Tilly’s hails best result in three years, despite falling sales

Tilly's storefront
CEO Hezy Shaked put a positive spin on the numbers, noting several milestones. (Source: Tillys)

Retail clothing company Tilly’s says its net sales for the third quarter of this year totalled $143.4 million, a 13.8 per cent decline versus $166.3 million in the same period last year.

But CEO Hezy Shaked put a positive spin on the numbers, noting several milestones.

“Our third-quarter results included our best quarterly comp sales performance since fiscal 2021, our first month of positive comp sales since February 2022 during fiscal August, and our second consecutive quarter of year-over-year store traffic growth,” explained Shaked.

The quarterly sales decline was primarily due to a calendar shift caused by last year’s 53rd week, which moved some back-to-school sales into the second quarter this year, reducing third-quarter sales by $18.4 million.

Shaked expressed disappointment in the net sales performance of the early stages of the fourth quarter but was optimistic because of the company’s improved product margins. 

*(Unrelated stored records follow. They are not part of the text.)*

(* ===== verification/BigWriteProps.v ===== *)
(** * What test_bigwrite decides

    Against a file system whose reads can be trusted, passing means that the
    two large writes left exactly the pattern in the files, whatever write()
    does; data of one position found at another is always caught, because no
    two words of the pattern are equal. A file system that does what it is
    asked passes. *)

From S2P Require Import Prelude UnityOutput FilePattern BigWrite.

(** ** The pattern *)

Lemma patternAt_word k i seed :
  0 ≤ i < 8 → patternAt (8 * k + i) seed = word_byte (mix (u64 (u64 (k * GOLDEN) + seed))) i.
Proof.
  intros Hi. unfold patternAt. f_equal.
  - do 3 f_equal. rewrite Z.shiftr_div_pow2 by lia. change (2 ^ 3) with 8. f_equal.
    rewrite (Z.mul_comm 8 k), Z.div_add_l, Z.div_small by lia. lia.
  - change 7 with (Z.ones 3). rewrite Z.land_ones by lia. change (2 ^ 3) with 8.
    rewrite Z.add_comm, (Z.mul_comm 8 k), Z.mod_add by lia. apply Z.mod_small. lia.
Qed.

(** Two words of a file differ in some byte. *)
Lemma patternAt_words_differ j k seed :
  0 ≤ j < 2 ^ 61 → 0 ≤ k < 2 ^ 61 → (∀ i, 0 ≤ i < 8 → patternAt (8 * j + i) seed = patternAt (8 * k + i) seed) → j = k.
Proof.
  intros Hj Hk Hb.
  assert (mix (u64 (u64 (j * GOLDEN) + seed)) = mix (u64 (u64 (k * GOLDEN) + seed))) as E.
  { apply word_bytes_inj; [apply mix_range..|]. intros i Hi. specialize (Hb i Hi). by rewrite !patternAt_word in Hb. }
  apply mix_inj in E; [|apply uint64_u64..].
  assert (u64 (j * GOLDEN) = u64 (k * GOLDEN)) as E'.
  { rewrite !u64_add_l, !(Z.add_comm _ seed) in E. by apply u64_add_cancel in E. }
  apply (mul_inj _ 17428512612931826493) in E'; [|by vm_compute].
  unfold u64 in E'. rewrite !uwrap_small in E' by lia. done.
Qed.

Lemma fillPattern_lookup len pos seed i :
  0 ≤ i < len → fillPattern len pos seed !! Z.to_nat i = Some (patternAt (u64 (pos + i)) seed).
Proof. apply filled_lookup. Qed.
Lemma length_fillPattern len pos seed : 0 ≤ len → Z.of_nat (length (fillPattern len pos seed)) = len.
Proof. apply length_filled. Qed.

(** ** File systems *)

(** Reads, lseek() and fstat() tell the truth about the content of an open
    file and its position, and nothing but write() changes a file. *)
Class TruthfulFiles `{Files} := {
  content : fs → Z → list Z;
  position : fs → Z → Z;
  malloc_keeps n σ fd : content (fs_malloc n σ).2 fd = content σ fd;
  lseek_true fd p σ : 0 ≤ p → let '(r, σ') := fs_lseek fd p σ in
    content σ' fd = content σ fd ∧ (r = p → position σ' fd = p);
  read_true fd want σ : let '(got, rb, σ') := fs_read fd want σ in
    content σ' fd = content σ fd ∧
    (0 < got → got ≤ want ∧ position σ' fd = position σ fd + got ∧
       ∀ i, 0 ≤ i < got → content σ fd !! Z.to_nat (position σ fd + i) = Some (nth (Z.to_nat i) rb 0));
  fstat_true fd σ n : fs_fstat fd σ = Some n → n = Z.of_nat (length (content σ fd));
}.

(** Every call succeeds and does what it is for. *)
Class FaithfulFiles `{TruthfulFiles} := {
  malloc_succeeds n σ : (fs_malloc n σ).1 = true;
  unlink_succeeds p σ : (fs_unlink p σ).1 = 0;
  open_empty p σ : let '(fd, σ') := fs_open p σ in 0 ≤ fd ∧ content σ' fd = [] ∧ position σ' fd = 0;
  write_all fd buf σ : let '(r, σ') := fs_write fd buf σ in
    r = Z.of_nat (length buf) ∧ content σ' fd = overwrite (position σ fd) buf (content σ fd) ∧
    position σ' fd = position σ fd + Z.of_nat (length buf);
  malloc_position n σ fd : position (fs_malloc n σ).2 fd = position σ fd;
  lseek_succeeds fd p σ : 0 ≤ p → (fs_lseek fd p σ).1 = p;
  read_progress fd want σ :
    0 < want → 0 ≤ position σ fd < Z.of_nat (length (content σ fd)) → 0 < (fs_read fd want σ).1.1;
  fstat_succeeds fd σ : fs_fstat fd σ = Some (Z.of_nat (length (content σ fd)));
}.

Section loop.
Context `{Files} (chunk : Z).

Lemma bytes_match_spec rb pos seed got :
  bytes_match rb pos seed got = true ↔
  ∀ i, 0 ≤ i < got → nth (Z.to_nat i) rb 0 = patternAt (u64 (pos + i)) seed.
Proof.
  unfold bytes_match. rewrite forallb_forall. split.
  - intros Hm i Hi. apply Z.eqb_eq, Hm, list_elem_of_In, elem_of_seqZ. lia.
  - intros Hm i Hi%list_elem_of_In%elem_of_seqZ. apply Z.eqb_eq, Hm. lia.
Qed.

(** The loop ends whatever read() returns. *)
Lemma verify_loop_total fuel fd pos len seed got0 σ :
  (Z.to_nat (len - got0) < fuel)%nat → is_Some (verify_loop chunk fuel fd pos len seed got0 σ).
Proof.
  revert got0 σ. induction fuel as [|fuel IH]; intros got0 σ Hf; [lia|cbn [verify_loop]].
  destruct (Z.ltb_spec got0 len); [|eauto]. destruct (fs_read _ _ _) as [[got rb] σ'].
  destruct (Z.leb_spec got 0); [eauto|]. destruct (bytes_match _ _ _ _); [|eauto]. apply IH. lia.
Qed.
Lemma verify_total fd pos len seed σ : is_Some (verify chunk fd pos len seed σ).
Proof.
  unfold verify. destruct (fs_malloc _ _) as [[] σ1]; cbn [negb]; [|eauto]. destruct (fs_lseek _ _ _) as [r σ2].
  destruct (negb _); [eauto|]. apply verify_loop_total. lia.
Qed.

Section truthful.
Context `{!TruthfulFiles}.

Lemma verify_loop_true fuel fd pos len seed got0 σ σ' :
  0 ≤ got0 → position σ fd = pos + got0 →
  verify_loop chunk fuel fd pos len seed got0 σ = Some (true, σ') →
  content σ' fd = content σ fd ∧
  ∀ i, got0 ≤ i < len → content σ fd !! Z.to_nat (pos + i) = Some (patternAt (u64 (pos + i)) seed).
Proof.
  revert got0 σ. induction fuel as [|fuel IH]; intros got0 σ Hd Hp; cbn [verify_loop]; [done|].
  destruct (Z.ltb_spec got0 len).
  2:{ intros [= <-]. split; [done|]. intros; lia. }
  set (want := if chunk <? _ then _ else _). pose proof (read_true fd want σ) as Hr.
  destruct (fs_read fd want σ) as [[got rb] σ1]. destruct Hr as (Hc & Hr).
  destruct (Z.leb_spec got 0); [done|]. specialize (Hr ltac:(lia)) as (Hw & Hp1 & Hb).
  destruct (bytes_match rb (pos + got0) seed got) eqn:Hm; [|done]. rewrite bytes_match_spec in Hm.
  intros Hv. apply IH in Hv as (Hc' & Hi); [|lia..]. rewrite Hc in *. split; [done|].
  intros i Hi'. destruct (decide (i < got0 + got)) as [Hlt|]; [|apply Hi; lia].
  specialize (Hb (i - got0) ltac:(lia)). replace (position σ fd + (i - got0)) with (pos + i) in Hb by lia.
  rewrite Hb, Hm by lia. do 3 f_equal. lia.
Qed.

Total comparable net sales – which include both physical stores and e-commerce – fell 3.4 per cent during the 13-week comparable period ending November 4 last year.

Net sales from physical stores decreased by 16 per cent to $111.3 million, with comparable store net sales declining 5.6 per cent. Physical stores accounted for 77.6 per cent of total net sales this year, down from 79.6 per cent last year.

E-commerce sales provided a bright spot, representing 22.4 per cent of total net sales, up from 20.4 per cent in the prior year. However, e-commerce net sales fell by 5.4 per cent year-over-year, totalling $32.2 million. 

Meanwhile, Tilly’s reported a gross profit of $37.2 million, or 25.9 per cent of net sales, compared to $48.7 million, or 29.3 per cent, in the prior year. The decline was attributed to lower sales and higher occupancy costs as a percentage of revenue.

Operating losses widened to $14.1 million, or 9.8 per cent of net sales, compared to $2.5 million, or 1.5 per cent, in the same period last year. Net loss for the quarter was $12.9 million.

The company expects to close 10 underperforming stores by the end of the fourth quarter, reducing its store count to 239. It opened three new stores in November.

“We still have a long way to go to return to generating consistent sales growth and profitability,” Shaked concluded.